O segundo painel do primeiro dia do Seminário sobre Política Exterior do Brasil abordou “O Contexto Geopolítico Internacional e os desafios à Política Externa Brasileira”. Na mesa estavam presentes o embaixador Samuel Pinheiro Guimarães, a subsecretária-geral de Política II do Ministério das Relações Exteriores, embaixadora Maria Edileuza Fontenele Reis, a professora da Unifesp, Cristina Pecequilo, o Professor Doutor da USP, Paulo Daniel Elias Farah, e o Professor da PUC-SP, Reginaldo Mattar Nasser.
18/09/2012 20h01

A temática dos BRICS e os desdobramentos políticos, diplomáticos e econômicos da Primavera Árabe e do Oriente Médio tomaram conta das discussões do painel.  “Hoje o que chama a atenção da comunidade internacional, é esse mecanismo político diplomático que foi constituído entre Brasil, Russia, China, Índia e, mais recentemente, a África do Sul” afirmou a professora da Unifesp, Cristina Pecequilo.

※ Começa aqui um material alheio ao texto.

Lemma update_key_sum cid f l :
  (forall g, salesCount (f g) = S (salesCount g)) ->
  NoDup (map product_courseId l) ->
  cid ∈ map product_courseId l ->
  list_sum (map salesCount (update_key cid f l)) = S (list_sum (map salesCount l)).
Proof.
  intros Hf. induction l as [|g l IH]; intros Hnd Hin; [inversion Hin|].
  cbn [map] in Hnd. apply NoDup_cons in Hnd as [Hg Hnd].
  cbn [update_key map list_sum].
  destruct (String.eqb (product_courseId g) cid) eqn:Hk.
  - apply String.eqb_eq in Hk. rewrite Hf.
    assert (Hsame : map (fun g => if String.eqb (product_courseId g) cid
                                  then f g else g) l = l).
    { rewrite <- (map_id l) at 2. apply map_ext_in. intros g' Hg'.
      destruct (String.eqb (product_courseId g') cid) eqn:Hk'; [|reflexivity].
      apply String.eqb_eq in Hk'. exfalso. apply Hg. rewrite Hk, <- Hk'.
      apply list_elem_of_fmap_2, list_elem_of_In, Hg'. }
    rewrite Hsame. change (list_sum (?x :: ?r)) with (x + list_sum r)%nat. lia.
  - apply String.eqb_neq in Hk. cbn [map] in Hin.
    apply elem_of_cons in Hin as [Hin|Hin]; [congruence|].
    pose proof (IH Hnd Hin) as IH'. unfold update_key in IH'.
    change (list_sum (?x :: ?r)) with (x + list_sum r)%nat.
    rewrite IH'. lia.
Qed.

Lemma sales_for_snoc c xs s :
  sales_for c (xs ++ [s])%list
    = (sales_for c xs
       ++ if decide (counted s /\ courseId (sale s) = c) then [s] else [])%list.
Proof. unfold sales_for. rewrite filter_app. reflexivity. Qed.

(** One round of the grouping loop. *)
Lemma group_sale_grouped xs l s :
  grouped xs l -> grouped (xs ++ [s])%list (group_sale l s).
Proof.
  intros [Hnd Hok Hall Hsum].
  assert (Hskip : ~ counted s -> grouped (xs ++ [s])%list l).
  { intros Hs. split; [exact Hnd| | |].
    - intros g Hg. destruct (Hok g Hg) as [(Hk & Hc & Hp) Hpos].
      split; [|exact Hpos]. unfold group_ok. rewrite sales_for_snoc.
      rewrite decide_False by tauto. rewrite app_nil_r. auto.
    - intros s' Hs' Hc. apply elem_of_app in Hs' as [Hs'|Hs']; [auto|].
      apply list_elem_of_singleton in Hs'. subst s'. contradiction.
    - rewrite filter_app, length_app, Hsum.
      rewrite filter_cons_False by exact Hs. cbn. lia. }
  unfold group_sale. destruct (sale_course s) eqn:Hsc.
  2: { apply Hskip. intros [H _]. congruence. }
  set (cid := courseId (sale s)).
  destruct (truthy (Some cid)) eqn:Htr.
  2: { apply Hskip. intros [_ H]. apply truthy_Some in H. fold cid in H. congruence. }
  assert (Hcid : cid <> EmptyString) by (apply truthy_Some, Htr).
  assert (Hs : counted s) by (split; assumption).
  set (l1 := if negb (has_key cid l)
             then (l ++ [mkProductSales cid 0 []])%list else l).
  assert (Hl1 : NoDup (map product_courseId l1) /\
                cid ∈ map product_courseId l1 /\
                map product_courseId l ⊆ map product_courseId l1 /\
                (forall g, g ∈ l1 ->
                   group_ok xs g /\
                   (product_courseId g <> cid -> (0 < salesCount g)%nat)) /\
                list_sum (map salesCount l1) = list_sum (map salesCount l)).
  { unfold l1. destruct (has_key cid l) eqn:Hk; cbn [negb].
    - apply has_key_spec in Hk.
      split; [exact Hnd|]. split; [exact Hk|]. split; [intros x Hx; exact Hx|].
      split; [|reflexivity].
      intros g Hg. destruct (Hok g Hg) as [Hg1 Hg2]. split; [exact Hg1|auto].
    - assert (Hnk : cid ∉ map product_courseId l).
      { intros Hin. apply has_key_spec in Hin. congruence. }
      rewrite !map_app. cbn [map product_courseId salesCount].
      split; [|split; [|split; [|split]]].
      + apply NoDup_app. split; [exact Hnd|]. split; [|apply NoDup_singleton].
        intros x Hx Hx'. apply list_elem_of_singleton in Hx'. subst x. contradiction.
      + apply elem_of_app. right. left.
      + intros x Hx. apply elem_of_app. left. exact Hx.
      + intros g Hg. apply elem_of_app in Hg as [Hg|Hg].
        { destruct (Hok g Hg) as [Hg1 Hg2]. split; [exact Hg1|auto]. }
        apply list_elem_of_singleton in Hg. subst g. split.
        * unfold group_ok. cbn [product_courseId salesCount purchasers].
          assert (Hnone : sales_for cid xs = []).
          { destruct (sales_for cid xs) as [|s' r] eqn:Hf; [reflexivity|].
            exfalso. apply Hnk.
            assert (Hin : s' ∈ sales_for cid xs) by (rewrite Hf; left).
            apply list_elem_of_filter in Hin as [[Hc <-] Hin]. apply Hall; assumption. }
          rewrite Hnone. auto.
        * cbn [product_courseId]. intros Hne. contradiction.
      + rewrite list_sum_app. cbn. lia. }
  destruct Hl1 as (Hnd1 & Hin1 & Hsub & Hok1 & Hsum1).
  set (upd := fun g => mkProductSales (product_courseId g) (salesCount g + 1)
                         (purchasers g
                          ++ if sale_user s then [buyer (sale s)] else [])%list).
  assert (Hl3 : (if sale_user s
                 then update_key cid
                        (fun g => mkProductSales (product_courseId g) (salesCount g)
                                    (purchasers g
                                     ++ [mkPurchaser (userId (sale s))
                                                     (createdAt (sale s))])%list)
                        (update_key cid
                           (fun g => mkProductSales (product_courseId g)
                                       (salesCount g + 1) (purchasers g)) l1)
                 else update_key cid
                        (fun g => mkProductSales (product_courseId g)
                                    (salesCount g + 1) (purchasers g)) l1)
                = update_key cid upd l1).
  { unfold update_key, upd. destruct (sale_user s).
    - rewrite map_map. apply map_ext. intros g.
      destruct (String.eqb (product_courseId g) cid) eqn:Hk;
        cbn [product_courseId]; rewrite Hk; reflexivity.
    - apply map_ext. intros g.
      destruct (String.eqb (product_courseId g) cid); [|reflexivity].
      rewrite app_nil_r. reflexivity. }
  fold cid. fold l1. rewrite Hl3. clear Hl3.
  assert (Hkeys : map product_courseId (update_key cid upd l1)
                  = map product_courseId l1)
    by (apply update_key_keys; reflexivity).
  split.
  - rewrite Hkeys. exact Hnd1.
  - intros g' Hg'. unfold update_key in Hg'.
    apply list_elem_of_fmap in Hg' as (g & -> & Hg).
    destruct (Hok1 g Hg) as [(Hk & Hc & Hp) Hpos].
    destruct (String.eqb (product_courseId g) cid) eqn:Heq.
    + apply String.eqb_eq in Heq. unfold group_ok, upd.
      cbn [product_courseId salesCount purchasers].
      rewrite sales_for_snoc, decide_True by (split; [exact Hs | symmetry; exact Heq]).
      rewrite length_app, filter_app, map_app, Hc, Hp. cbn [length].
      repeat split; auto; try lia.
      f_equal. rewrite filter_cons, filter_nil.
      destruct (sale_user s); [rewrite decide_True by reflexivity
                              | rewrite decide_False by discriminate]; reflexivity.
    + apply String.eqb_neq in Heq. unfold group_ok.
      rewrite sales_for_snoc, decide_False by (intros [_ E]; fold cid in E; congruence).
      rewrite app_nil_r. auto.
  - rewrite Hkeys. intros s' Hs' Hc.
    apply elem_of_app in Hs' as [Hs'|Hs']; [apply Hsub, Hall; assumption|].
    apply list_elem_of_singleton in Hs'. subst s'. exact Hin1.
  - rewrite update_key_sum; [|intros g; unfold upd; cbn; lia|exact Hnd1|exact Hin1].
    rewrite Hsum1, Hsum, filter_app, length_app.
    rewrite filter_cons_True by exact Hs. cbn. lia.
Qed.

Lemma fold_group_sale_grouped ys : forall xs l,
  grouped xs l -> grouped (xs ++ ys)%list (fold_left group_sale ys l).
Proof.
  induction ys as [|y ys IH]; intros xs l H; cbn [fold_left].
  - rewrite app_nil_r. exact H.
  - replace (xs ++ y :: ys)%list with ((xs ++ [y]) ++ ys)%list
      by (rewrite <- app_assoc; reflexivity).
    apply IH, group_sale_grouped, H.
Qed.

Lemma grouped_nil : grouped [] [].
Proof.
  split.
  - constructor.
  - intros g Hg. inversion Hg.
  - intros s Hs. inversion Hs.
  - reflexivity.
Qed.

Section SalesOf.

Context (creator : string -> string) (iid : string) (w : World).

Lemma own_courses_spec cid :
  cid ∈ filter (fun cid => creator cid = iid) (map fst (map_to_list (courses w)))
  <-> is_Some (courses w !! cid) /\ creator cid = iid.
Proof.
  rewrite list_elem_of_filter, list_elem_of_fmap. split.
  - intros [Hc ([i c] & -> & Hin)]. apply elem_of_map_to_list in Hin.
    split; [eexists; exact Hin | exact Hc].
  - intros [[c Hc] Hcr]. split; [exact Hcr|].
    exists (cid, c). split; [reflexivity | apply elem_of_map_to_list, Hc].
Qed.

Lemma sales_for_found c ps :
  c <> EmptyString ->
  sales_for c (map (populated_sale w) (filter (sale_of creator iid w) ps))
    = map (populated_sale w)
          (filter (fun p => sale_of creator iid w p /\ courseId p = c) ps).
Proof.
  intros Hc. unfold sales_for. induction ps as [|p ps IH]; [reflexivity|].
  rewrite !(filter_cons _ p ps).
  destruct (decide (sale_of creator iid w p)) as [Hp|Hp].
  - cbn [map]. rewrite filter_cons.
    destruct (decide (courseId p = c)) as [Hpc|Hpc].
    + rewrite !decide_True; [cbn [map]; rewrite IH; reflexivity|tauto|].
      split; [|exact Hpc]. split; cbn [sale populated_sale sale_course]; [|congruence].
      apply bool_decide_eq_true. apply Hp.
    + rewrite !decide_False; [exact IH|tauto|tauto].
  - rewrite decide_False by tauto. exact IH.
Qed.

Lemma purchasers_found ps :
  map (fun s => buyer (sale s)) (filter (fun s => sale_user s = true) (map (populated_sale w) ps))
    = map buyer (filter (fun p => is_Some (users w !! userId p)) ps).
Proof.
  induction ps as [|p ps IH]; [reflexivity|].
  cbn [map]. rewrite !filter_cons. cbn [sale_user populated_sale].
  destruct (decide (is_Some (users w !! userId p))) as [Hu|Hu].
  - rewrite decide_True by (apply bool_decide_eq_true, Hu).
    cbn [map sale]. rewrite IH. reflexivity.
  - rewrite decide_False; [exact IH|].
    intros H. apply bool_decide_eq_true in H. contradiction.
Qed.

End SalesOf.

O embaixador Samuel Pinheiro Guimarães discursou sobre a crise financeira do sistema neoliberal que levou à crise econômica mundial. “Muitos países eram citados como modelos permanentes aos países em desenvolvimento, por isso, nós, subdesenvolvidos, deveríamos adotar as mesmas políticas. Foi justamente por não ter privatizado tudo, que não seguimos no mesmo caminho dessas nações em crise. Se assim não fosse, hoje o Estado não teria mecanismos para lutar”, defendeu o embaixador.  Para Guimarães, outro tema decisivo  para o Brasil, hoje, é a soberania nacional. “Um país não é soberano se não tem defesa. E não tem defesa se não tem indústria de defesa. Portanto, não tem indústria de defesa se não tem uma indústria forte. Está tudo interligado”.

O professor Reginaldo Mattar Nasser, da PUC de São Paulo, ofereceu explicações sobre o momento delicado em que vive o Oriente Médio, falou do grande interesse dos países ricos do G7 na região e criticou a demora da diplomacia brasileira em se posicionar. “No processo de reconhecimento da primavera árabe houve uma inaceitável demora do posicionamento da diplomacia brasileira no reconhecimento do processo. Um debate como esses nos ajuda a refletir nossas posições”, defendeu.

O deputado Eduardo Azeredo (PSDB/MG) foi o mediador do segundo painel do primeiro dia de Seminário.